How do you calculate shot size in an injection moulding machine?

 Calculating shot size in an injection moulding machine is a crucial step in the manufacturing process. The shot size determines the amount of material that is injected into the mould, and it is essential to get it right to ensure the final product meets the required specifications.

If it is Hot runner, No of cavities (layman's words number of parts to be filled) multiplied by each part weight is Total shot weight or Shot Size.

if it is a cold runner, No cavities multiplied by each part weight added to Runner weight is Shot weight or Shot Size.

Remember the shot size mentioned by the Machine manufacturer for PS. If your material is other than PS, then you have to identify the specific gravity of the material to be processed and then multiply it with the Total shot weight of the machine mentioned in the catalog.

 

To calculate the shot size, you need to consider several factors. These include the size of the mould, the material being used, and the desired part weight. Here's how to calculate the shot size step by step:

1. Determine the size of the mould

The first step is to determine the size of the mould that will be used in the injection moulding machine. This will give you an idea of the volume of material that will be needed to fill the mould.

2. Calculate the volume of the mould

Once you know the size of the mould, you can calculate its volume. This is done by multiplying the length, width, and height of the mould. For example, if your mould is 10cm x 10cm x 10cm, the volume would be 1000 cubic centimeters (cc).

3. Determine the material being used

The next step is to determine the material that will be used in the injection moulding machine. Different materials have different densities, which means they require different volumes to achieve the same weight.

4. Calculate the density of the material

Once you know the material being used, you can calculate its density. This is done by dividing its mass by its volume. The density is usually expressed in grams per cubic centimeter (g/cc).

5. Determine the desired part weight

The final step is to determine the desired weight of the finished part. This will depend on the specifications of the product being manufactured.

6. Calculate the shot size

With all of this information, you can now calculate the shot size. The shot size is calculated by multiplying the volume of the mould by the density of the material and the desired part weight. The formula is as follows:

Shot size = (mould volume) x (material density) x (desired part weight)

For example, if your mould has a volume of 1000cc, the material being used has a density of 1.2g/cc, and the desired part weight is 50 grams, the shot size would be:

Shot size = 1000cc x 1.2g/cc x 50g = 60,000 cubic millimeters (mm3)

In conclusion, calculating shot size in an injection moulding machine is a critical step in the manufacturing process. By following these steps, you can ensure that the final product meets the required specifications and is of high quality.

Injection mold steel

 

Injection Mold Steel: The Key to High-Quality and Durable Molded Products

Injection molding is a widely used manufacturing process for producing plastic parts and products of various shapes and sizes. The process involves injecting molten plastic into a mold cavity, which is then cooled and solidified to form the desired shape. However, the quality and durability of the molded products depend largely on the quality of the injection mold steel used.

One of the key characteristics of injection mold steel is its ability to maintain its shape and integrity under extreme conditions. This is essential for ensuring that the finished products meet the required specifications and quality standards. The steel must also have excellent wear resistance to withstand the abrasive nature of the injection molding process, as well as good polishability to achieve the desired surface finish of the molded parts.

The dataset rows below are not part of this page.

Lemma wp_find_free H W l s (Q : Result nat → cache → Prop) :
  inv H W l s → slot_room s →
  (∀ i s', inv H W l s' → moves s s' → jobs s' = jobs s → slots s' !! i = Some None →
     (∀ b, mapping s !! b = None → mapping s' !! b = None) → Q (Ok i) s') →
  Q (Err BUSY) s → wp find_free s Q.
Proof.
  intros Hi Hroom HQ HB. unfold find_free. apply wp_bind, wp_gets. pose proof (free_slot_spec 0 (slots s)) as Hfree.
  destruct (free_slot 0 (slots s)) as [i|].
  { destruct Hfree as (k & -> & Hk). apply wp_ret, HQ; [done|apply moves_same|done|done|auto]. }
  assert (∀ a, Some a ∈ slots s → is_Some (bufs s !! a)) as Hsb by (intros a; by eapply slot_bufs).
  apply wp_bind, (wp_scan _ s 0 (slots s)); [done| |].
  - intros i a x Hs Hx [Hid Hdy%negb_true_iff]%andb_true_iff. apply wp_bind.
    assert (∀ c, ¬ awaited s c) as Haw.
    { destruct Hroom as [?|[[_ Haw]|Hno]]; [done|done|]. by rewrite (Hno a x Hx) in Hid. }
    eapply wp_clear_slot; [done..|]. intros n. apply wp_ret, HQ.
    + by apply inv_info, inv_evict.
    + eapply moves_trans; [|apply moves_info].
      split; [by eapply evolves_evict|by apply jobs_kept_eq|done].
    + done.
    + cbn. apply list_lookup_insert_eq. by eapply lookup_lt_Some.
    + cbn. intros b Hb. destruct (decide (b = blkno x)) as [->|]; [apply lookup_delete_eq|by rewrite lookup_delete_ne].
  - intros Hno. apply wp_bind, (wp_scan _ s 0 (slots s)); [done| |by intros _; apply wp_fail].
    intros i a x Hs Hx Hid. exfalso. destruct Hroom as [?|[[(c & y & Hy & Hidy & Hdy) _]|Hni]]; [done| |].
    + pose proof (Hno c y (buf_in_slots _ _ _ _ _ _ Hi Hy) Hy) as Hc. by rewrite Hidy, Hdy in Hc.
    + by rewrite (Hni a x Hx) in Hid.
Qed.

Lemma wp_ensure_buffer H W l s alloc junk b (Q : Result nat → cache → Prop) :
  inv H W l s → is_u64 b → Z.of_nat (length junk) = blksz s → is_Some (mapping s !! b) ∨ slot_room s →
  (∀ i a x s', inv H W l s' → moves s s' → jobs s' = jobs s → slots s' !! i = Some (Some a) →
     bufs s' !! a = Some x → blkno x = b → Q (Ok i) s') →
  (∀ e s', inv H W l s' → moves s s' → jobs s' = jobs s → Q (Err e) s') → wp (ensure_buffer alloc junk b) s Q.
Proof.
  intros Hi Hu Hlen Hroom HQ HE. unfold ensure_buffer, find_buffer. apply wp_bind, wp_attempt, wp_bind, wp_gets.
  destruct (mapping s !! b) as [i|] eqn:Hm.
  { apply wp_ret, wp_ret. destruct (i_map _ _ _ _ Hi b i Hm) as (a & x & Hs & Hx & Hb).
    by apply (HQ i a x); [..|apply moves_same| | | |]. }
  destruct Hroom as [[? ?]|Hroom]; [done|]. apply wp_fail. rewrite bool_decide_eq_true_2 by done. cbn [negb].
  apply wp_bind. apply (wp_find_free H W l s); [done|done| |by apply HE; [..|apply moves_same|]].
  intros i s1 Hi1 Hmv Hj Hs Hmap. specialize (Hmap b Hm). destruct alloc; cbn [negb]; [|by apply wp_fail, HE].
  pose proof (e_blksz _ _ (m_evolves _ _ Hmv)) as Hsz. rewrite <- Hsz in Hlen.
  destruct (inv_create H W l s1 i b junk Hi1 Hs Hmap Hu Hlen) as [Hi2 He2].
  apply wp_bind, wp_gets, wp_bind, wp_modify, wp_bind, wp_modify, wp_bind, wp_lift, wp_modify.
  apply wp_bind, wp_modify, wp_bind, wp_modify, wp_bind, wp_gets, wp_bind, wp_modify, wp_ret.
  apply (HQ i (next_buf s1) (mkBuffer b (next_buf s1) false false false 0)).
  - apply (inv_info H W l (created i b junk s1)), Hi2.
  - eapply moves_trans; [done|]. eapply moves_trans; [|apply (moves_info (created i b junk s1))].
    split; [done|by apply jobs_kept_eq|done].
  - exact Hj.
  - cbn. apply list_lookup_insert_eq. by eapply lookup_lt_Some.
  - cbn. apply lookup_insert_eq.
  - done.
Qed.

(** ** Threads that ask for a buffer *)

(** The handle a job borrows is one the thread has. *)
Definition lent_ok (j : job) (H : gmultiset Z) : Prop := ∀ a, a ∈ lent j → a ∈ H.

Lemma lent_none j H : lent j = ∅ → lent_ok j H.
Proof. intros Hl a. rewrite Hl. multiset_solver. Qed.

(** Where thread [t], that has the handles [H] and asked for block [ob], is after a routine
    that began in [s]. *)
Definition after (t : Z) (H : gmultiset Z) (ob : option Z) (s : cache) (p : progress) (s' : cache) : Prop :=
  evolves s s' ∧ jobs_kept s s' ∧
  match p with
  | Blocked j => (∃ W l, inv (H ∖ lent j) W l (set_jobs (insert t j) s')) ∧ job_block j = ob ∧ lent_ok j H
  | GotHandle (Ok a) =>
      (∃ W l, inv ({[+ a +]} ⊎ H) W l s') ∧ ∃ x, bufs s' !! a = Some x ∧ ob = Some (blkno x)
  | GotHandle (Err _) => (∃ W l, inv H W l s') ∧ is_Some ob
  | GotVoid _ => (∃ W l, inv H W l s') ∧ ob = None
  end.

Lemma after_moves t H ob s1 s2 p s3 : moves s1 s2 → after t H ob s2 p s3 → after t H ob s1 p s3.
Proof.
  intros [He Hj _] (He' & Hj' & Hp). split; [by eapply evolves_trans|].
  split; [by eapply jobs_kept_trans|done].
Qed.

Lemma difference_empty (H : gmultiset Z) : H ∖ ∅ = H.
Proof. multiset_solver. Qed.

(** A request for the bytes of the buffer [a], which is marked, is submitted. *)
Lemma wp_request H W l s a x y o room (Q : Result Z → cache → Prop) :
  inv H W l s → bufs s !! a = Some x → ring_room s → o ≠ FLUSH →
  (∀ f W' l' b', rep W' l' b' → requested W (bio s) (mkWant o (blkno x) (Some a)) f W' b' →
     Q (Ok f) (set_bio b' (set_bufs (insert a y) s))) →
  wp (lift (submit_async room o (blkno x) (Some (data x)) 1)) (set_bufs (insert a y) s) Q.
Proof.
  intros Hi Hx Hroom Ho HQ. pose proof (i_buf _ _ _ _ Hi a x Hx) as Hok. rewrite (b_data _ _ _ _ Hok).
  apply wp_lift. replace 1 with (count_of o) by (by destruct o).
  apply (wp_submit W l (bio s) room (mkWant o (blkno x) (Some a)) _ (i_rep _ _ _ _ Hi)); [|done|].
  - split; [apply Hok|]. intros _. destruct (b_mem _ _ _ _ Hok) as (m & Hm & Hl). by exists a, m.
  - intros f W' l' s' Hr Hreq. by eapply HQ.
Qed.

Lemma read_ref (H : gmultiset Z) b a f : job_ref (JRead b a f) ⊎ H = H.
Proof. change (job_ref (JRead b a f)) with (∅ : gmultiset Z). multiset_solver. Qed.

Lemma read_about b a f : about (JRead b a f) a f.
Proof.
  split; [done|]. split; [by intros c [= ->]|]. change (job_ref (JRead b a f)) with (∅ : gmultiset Z).
  multiset_solver.
Qed.

Lemma wp_get_check H W l s t room b a x (Q : Result progress → cache → Prop) :
  inv H W l s → jobs s !! t = None → bufs s !! a = Some x → blkno x = b → ring_room s →
  (∀ p s', after t H (Some b) s p s' → Q (Ok p) s') → wp (get_check room b a) s Q.
Proof.
  intros Hi Ht Hx Hb Hroom HQ. unfold get_check. eapply wp_bind, wp_buf; [done|].
  destruct (inflight x) eqn:Hfl.
  { apply wp_ret, HQ. split; [apply evolves_refl|]. split; [by apply jobs_kept_eq|]. split; [|by split; [|apply lent_none]].
    exists W, l. cbn. rewrite difference_empty. apply inv_add_plain; [done|done|done|by exists x]. }
  destruct (valid x) eqn:Hv.
  - apply wp_bind. unfold keep. eapply wp_update_buf; [done|]. apply wp_ret, HQ.
    split; [by apply (evolves_flags s _ a x (set_refcnt (λ n, n + 1) x))|]. split; [by apply jobs_kept_eq|].
    split; [exists W, l; by apply inv_keep|]. exists (set_refcnt (λ n, n + 1) x). cbn. by rewrite lookup_insert_eq, Hb.
  - apply wp_bind. eapply wp_update_buf; [done|].
    subst b. apply wp_bind, (wp_request H W l s a x _ READ); try done.
    intros f W' l' b' Hr Hreq. apply wp_ret, HQ. pose proof Hreq as (_ & -> & Hm & Hd & Herr & _).
    split; [by apply (evolves_flags s _ a x (set_inflight true x))|]. split; [by apply jobs_kept_eq|]. split; [|by split; [|apply lent_none]].
    eexists _, l'. cbn [lent]. rewrite difference_empty.
    eapply (inv_start H W l s _ _ l' b' t (JRead (blkno x) a f) a f x); try done.
    + by rewrite read_ref.
    + apply read_about.
    + exists (set_inflight true x). cbn. rewrite !lookup_insert_eq. split_and!; [done..|].
      intros n Hn. destruct (Herr _ Hn) as (e & ?). done.
Qed.

Lemma wp_get_buffer H W l s t alloc room junk b (Q : Result progress → cache → Prop) :
  inv H W l s → jobs s !! t = None → is_u64 b → Z.of_nat (length junk) = blksz s → ring_room s →
  is_Some (mapping s !! b) ∨ slot_room s →
  (∀ p s', after t H (Some b) s p s' → Q (Ok p) s') → wp (get_buffer alloc room junk b) s Q.
Proof.
  intros Hi Ht Hu Hlen Hring Hroom HQ. unfold get_buffer. apply wp_bind, wp_attempt.
  apply (wp_ensure_buffer H W l s); try done.
  - intros i a x s1 Hi1 Hmv Hj Hs Hx Hb. apply wp_bind, wp_gets. rewrite Hs.
    eapply (wp_get_check H W l s1 t); try done; [by rewrite Hj| |].
    + unfold ring_room. by rewrite (m_queue _ _ Hmv).
    + intros p s' Haf. apply HQ. by eapply after_moves.
  - intros e s1 Hi1 [He Hjk _] Hj. apply wp_ret, HQ. split; [done|]. split; [done|]. split; [by exists W, l|by eexists].
Qed.

(** *** The read is over *)

Lemma put_back s t j : jobs s !! t = Some j → set_jobs (insert t j) (set_jobs (delete t) s) = s.
Proof. intros Ht. destruct s. cbn in *. unfold set_jobs. cbn. by rewrite insert_delete_id. Qed.

(** The thread goes on waiting. *)
Lemma wait_on H W l s t j :
  inv H W l s → jobs s !! t = Some j →
  after t (H ⊎ lent j) (job_block j) (set_jobs (delete t) s) (Blocked j) (set_jobs (delete t) s).
Proof.
  intros Hi Ht. split; [apply evolves_refl|]. split; [by apply jobs_kept_eq|].
  split; [|split; [done|intros c Hc; multiset_solver]].
  exists W, l. rewrite put_back by done. replace ((H ⊎ lent j) ∖ lent j) with H by multiset_solver. done.
Qed.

There are several different types of injection mold steel available, each with its own unique properties and advantages. Some of the most commonly used types include P20, H13, S7, and 420 stainless steel. P20 steel, for example, is known for its good machinability and weldability, making it a popular choice for many injection molding applications. H13 steel, on the other hand, offers high heat resistance and toughness, making it suitable for demanding molding operations.

When selecting the right injection mold steel for a specific application, factors such as the type of plastic material being used, the expected production volume, and the complexity of the part design must be taken into consideration. It is also important to consider the overall cost-effectiveness of the chosen steel, taking into account factors such as tool life, maintenance requirements, and overall production efficiency.

In addition to selecting the appropriate type of injection mold steel, proper heat treatment and surface finishing are also critical to ensure optimal performance and longevity of the molds. Heat treatment processes such as quenching and tempering can enhance the hardness and strength of the steel, while surface treatments like nitriding or PVD coating can further improve wear resistance and corrosion protection.

Overall, injection mold steel plays a vital role in the success of injection molding operations. By carefully selecting the right type of steel and implementing proper heat treatment and surface finishing techniques, manufacturers can ensure the production of high-quality plastic parts with precision and efficiency. As technology continues to advance, new developments in injection mold steel are likely to further improve the performance and capabilities of injection molding processes.